Nós fomos feitos um para o outro
Querida Adília:
Tenho escrito muito sobre ti. Dou por mim a folhear a antologia de poemas que alguém fez sobre o teu trabalho. Debruço-me várias vezes sobre o livro, mas nunca demasiado, tenho medo de cair nesse precipício escatológico que é a tua cabeça. Não me leves a mal, nem penses que eu não gosto de ti, às vezes penso que és demasiado complicada para mim, outras vezes demasiado simples. Opto sempre pela parte complicada em ti, sei que não fazes o que fazes por acaso e que és profundamente mortífera. Para os outros e para ti.
Vou-te contar uma história, aliás várias histórias sobre a tua escrita e a minha leitura. Da tua escrita, claro está. As primeiras vezes que te li foi numa revista e ainda continuo a achar que é uma pena teres deixado de fazer essas crónicas, gostava da forma como saltavas de assunto em assunto sem a menor vergonha de parecer incoerente. Estabelecias esse protocolo e não querias saber se o respeitavas ou não. Escrevias e eu lia, como muitas outras pessoas.
Mas eu li-te com a inveja de quem não consegue fazer aquilo que fazes. Sentia os meus ossos trilhados por não sei quantos ratos da inveja. Sentia a carne das minhas vísceras mastigada por cada palavra das tuas crónicas e dos teus poemas. Quis ser Adília. Nunca seria tão perturbado, nem perverso quanto tu.
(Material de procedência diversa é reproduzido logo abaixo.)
Lemma minor_ok a at_row at_column :
  wf a → 2 ≤ m_rows a → 2 ≤ m_columns a →
  at_row < m_rows a → at_column < m_columns a →
  ∃ r, invoke (minor at_row at_column) a = Ok (r, a) ∧
       has_elements r (m_rows a - 1) (m_columns a - 1)
         (λ row column, elem a (skip at_row row) (skip at_column column)).
Proof.
  intros Ha HR HC Hi Hj. apply invoke_wp. unfold minor. wp_rows_columns.
  rewrite !size_sub_fits by (lia || fits_wf Ha).
  assert (fits ((m_rows a - 1) * (m_columns a - 1))) as Hfit by fits_wf Ha.
  apply wp_bind. eapply wp_construct; [apply new_matrix_ok; [lia | lia | done] |].
  set (R' := m_rows a - 1) in *. set (C' := m_columns a - 1) in *.
  set (f := λ row column, elem a (skip at_row row) (skip at_column column)).
  set (cc := λ row column, if decide (row = at_row) then 0 else skipped at_column column).
  set (I := λ row column index (s : frame),
         s This = Some a ∧
         ∃ m, s Result = Some m ∧
              index = skipped at_row row * C' + cc row column ∧
              has_elements m R' C' (partial f (skipped at_row row) (cc row column))).
  apply wp_bind.
  apply (wp_for_range (λ row, I row 0)).
  - split; [done |]. eexists. split; [apply bind_object_eq |]. split.
    + unfold cc, skipped. repeat case_decide; lia.
    + eapply has_elements_ext; [by apply has_elements_new |]. intros r c Hr Hc.
      unfold partial, before, cc, skipped.
      rewrite decide_False; [done |]. repeat case_decide; lia.
  - intros row index s Hrow HI.
    apply (wp_for_range (I row)); [done | |].
    + intros column index' s' Hcol (Hthis & m & Hres & Hidx & Hm).
      destruct (Nat.eqb_spec row at_row) as [->|Hrow_ne].
      { apply wp_ret. split; [done |]. exists m. split; [done |].
        unfold cc in *. by rewrite !decide_True in * by done. }
      destruct (Nat.eqb_spec column at_column) as [->|Hcol_ne].
      { apply wp_ret. split; [done |]. exists m. split; [done |].
        unfold cc in *. rewrite !decide_False in * by done.
        by rewrite skipped_S_eq. }
      assert (cc row column = skipped at_column column) as Hcc
        by (unfold cc; by rewrite decide_False).
      assert (cc row (S column) = S (skipped at_column column)) as Hcc'
        by (unfold cc; rewrite decide_False by done; by apply skipped_S).
      rewrite Hcc in Hidx, Hm.
      pose proof (skipped_lt at_row row (m_rows a) Hi Hrow Hrow_ne) as Hr'.
      pose proof (skipped_lt at_column column (m_columns a) Hj Hcol Hcol_ne) as Hc'.
      apply wp_bind. eapply wp_load; [done | by apply get_element_elem |].
      destruct (has_elements_set_data m R' C' _ _ _ (elem a row column) Hm Hr' Hc')
        as (m' & Hset & Hm').
      apply wp_bind. rewrite Hidx. eapply wp_store_data; [done | done |].
      rewrite size_add_fits
        by (eapply fits_le; [| exact Hfit];
            pose proof (offset_lt R' C' _ _ Hr' Hc'); lia).
      apply wp_ret. split; [done |]. exists m'. split; [apply bind_object_eq |].
      rewrite Hcc'. split; [lia |].
      eapply has_elements_ext; [done |]. intros r c _ _. simpl.
      rewrite <- partial_step. unfold f at 2. by rewrite !skip_skipped.
    + intros index' s' (Hthis & m & Hres & Hidx & Hm).
      split; [done |]. exists m. split; [done |].
      unfold cc in *. destruct (decide (row = at_row)) as [->|Hrow_ne].
      * rewrite skipped_S_eq. rewrite decide_False by lia.
        replace (skipped at_column 0) with 0 by (unfold skipped; case_decide; lia).
        split; [exact Hidx | exact Hm].
      * rewrite (skipped_all at_column (m_columns a)) in Hidx, Hm by done.
        fold C' in Hidx, Hm.
        rewrite skipped_S by done.
        replace (if decide (S row = at_row) then 0 else skipped at_column 0)
          with 0 by (unfold skipped; repeat case_decide; lia).
        split; [lia |]. eapply has_elements_ext; [done |].
        intros r c _ Hc. by apply partial_next_row.
  - intros index s (Hthis & m & Hres & Hidx & Hm).
    eapply wp_object_of; [done |]. split; [done |].
    rewrite (skipped_all at_row (m_rows a)) in Hm by done. fold R' in Hm.
    replace (cc (m_rows a) 0) with 0 in Hm
      by (unfold cc, skipped; repeat case_decide; lia).
    eapply has_elements_ext; [done |]. intros r c Hr Hc. by apply partial_end.
Qed.

(** *** Determinants *)

Lemma wp_call {A} o (body : M A) m m' x Q s :
  s o = Some m → invoke body m = Ok (x, m') → Q x (bind_object o m' s) →
  wp (call o body) Q s.
Proof.
  intros Ho Hinv HQ. unfold wp, call, invoke in *. rewrite Ho.
  destruct (body (frame1 m)) as [s' [x'| | | |]]; try done.
  destruct (s' This) as [m''|]; [| done]. by injection Hinv as -> ->.
Qed.

Lemma even_mod_2 n : Nat.even n = (n mod 2 =? 0).
Proof.
  rewrite (Nat.div_mod_eq n 2) at 1.
  rewrite Nat.add_comm, Nat.even_add_mul_2.
  pose proof (Nat.mod_upper_bound n 2).
  destruct (n mod 2) as [|[|k]]; [done | done | lia].
Qed.

Lemma alternating_sum_S term n :
  alternating_sum term (S n)
  = if n mod 2 =? 0 then T_add (alternating_sum term n) (term n)
    else T_sub (alternating_sum term n) (term n).
Proof.
  unfold alternating_sum. rewrite seq_S, fold_left_app. cbn [fold_left].
  rewrite Nat.add_0_l, even_mod_2. by destruct (n mod 2 =? 0).
Qed.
Procurei nas drogas e na bebida a minha Adília, uma Adília homem ou mulher, mas que vivesse dentro de mim e que eu pudesse chamar minha, minha criação e continuação escrita do meu estupor alcoólico.
Não a encontrei e não me importo. Porque eu não sou Adília.
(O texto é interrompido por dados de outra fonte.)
(** C1 (amended). When no chain of parent links among the definitions is
    as long as the recursion limit (so that none is a cycle), the orderer
    returns the definitions it was given, each name once, with or without
    cycles among the other references.  In what it returns every
    definition stands after all its defined parents; it stands after a
    defined name [R] read off a field annotation or off the value of an
    alias whenever every chain of references leading to it from a
    definition declared no later than itself, continued by the parents of
    [R], stays below the recursion limit: that leaves out a definition on
    a cycle and one that a definition declared before it reaches through
    a cycle, which are the ones the escape at the recursion limit may place
    before a name they reference.  Every definition that nothing
    references stands after all those declared before it. *)
Theorem ordered_names_placed names prank limit :
  NoDup (name_of <$> names) →
  Forall well_formed names →
  parents_ranked prank limit names →
  ∃ out,
    ordered_names limit names = Done out
    ∧ NoDup (name_of <$> out)
    ∧ (∀ o, o ∈ out ↔ o ∈ names)
    ∧ (∀ D P, D ∈ out → P ∈ parents_of D → P ∈ (name_of <$> names) →
         precedes P (name_of D) (name_of <$> out))
    ∧ (∀ D R, D ∈ out → R ∈ references D → R ∈ (name_of <$> names) →
         within_depth names prank limit (name_of D) R →
         precedes R (name_of D) (name_of <$> out))
    ∧ (∀ x y, precedes x y (name_of <$> names) → unreferenced names y →
         precedes x y (name_of <$> out)).
Proof.
  intros Hnodup Hwf Hranked.
  destruct (defined_names_run names prank limit EmptyString EmptyString
              Hnodup Hwf Hranked) as (st & Hrun & Hplaced & Hst).
  destruct (collect_ordered_names (name_map_of names) ∅ st)
    as (out & Hout & Hnames & Hall).
  { intros x Hx. apply Hst in Hx.
    apply list_elem_of_fmap in Hx as (o & -> & Ho). exists o.
    split; [|done]. by apply name_map_of_lookup. }
  assert ((name_of <$> out) = first_occurrences st) as Hfirst.
  { rewrite Hnames. apply filter_all. intros x _. set_solver. }
  exists out. unfold ordered_names. rewrite Hrun.
  split; [done|]. split; [rewrite Hfirst; apply first_occurrences_NoDup|].
  assert (∀ o, o ∈ out → o ∈ names) as Hsub.
  { intros o Ho. pose proof (proj1 (Forall_forall _ _) Hall o Ho) as Hmap.
    by apply name_map_of_lookup in Hmap as [? _]. }
  assert (∀ o, o ∈ out →
            ∃ i, st !! i = Some (name_of o) ∧ name_of o ∉ take i st) as Hfirst_index.
  { intros o Ho. apply first_index, Hst, list_elem_of_fmap.
    exists o. split; [done|]. by apply Hsub. }
  split; [|split; [|split]].
  - intros o. split; [apply Hsub|]. intros Ho.
    assert (name_of o ∈ (name_of <$> out)) as Hin.
    { rewrite Hfirst. apply first_occurrences_elem, Hst, list_elem_of_fmap.
      by exists o. }
    apply list_elem_of_fmap in Hin as (o' & Hname & Ho').
    assert (o' = o) as ->; [|done].
    apply (name_of_inj names); [done|done|by apply Hsub|done].
  - intros D P HD HP Hdecl. rewrite Hfirst.
    pose proof (proj1 (Forall_forall _ _) Hall D HD) as Hmap.
    destruct (Hfirst_index D HD) as (i & Hi & Hnot).
    pose proof (Hplaced i (name_of D) D P Hi Hmap HP Hdecl) as HPin.
    rewrite <- (take_drop_middle st i (name_of D) Hi).
    by apply first_occurrences_precedes.
  - intros D R HD HR Hdecl Hwithin. rewrite Hfirst.
    destruct (Hfirst_index D HD) as (i & Hi & Hnot).
    assert (target names prank limit (name_of D) R) as Htarget.
    { split; [done|]. split; [|done]. exists D. split; [by apply Hsub|done]. }
    pose proof (run_reference_placed names prank limit (name_of D) R
                  Hnodup Hwf Hranked st Htarget Hrun i Hi) as HRin.
    rewrite <- (take_drop_middle st i (name_of D) Hi).
    by apply first_occurrences_precedes.
  - intros x y Hxy Hy. rewrite Hfirst.
    destruct (unreferenced_after names prank limit EmptyString EmptyString
                Hnodup Hwf Hranked st x y Hrun Hxy)
      as (pre & post & -> & Hnot & Hin);
      [by apply unreferenced_not_referenced|].
    by apply first_occurrences_precedes.
Qed.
Ainda me perguntas, ou pelo menos te perguntas porque é que eu escrevi que somos feitos um para o outro. Não, não estou apaixonado por ti nem podes ver em mim um potencial namorado ou marido, tens idade para ser minha tia-avó. Fomos feitos um para o outro porque eu gosto de escrever sobre ti, por cima de ti, por cima das tuas palavras.
Ou para as deixar iguais. Ou para as riscar e escrever por cima porque não valem nada. Se te zangares e não quiseres falar mais comigo não faz mal, às vezes também acho que és um bocado chata (excepto naquela história de natal).
Adília, sua mariposa…
Cumprimentos,
PS Só já volto à tua casa para beber chá quando não tiveres gatos.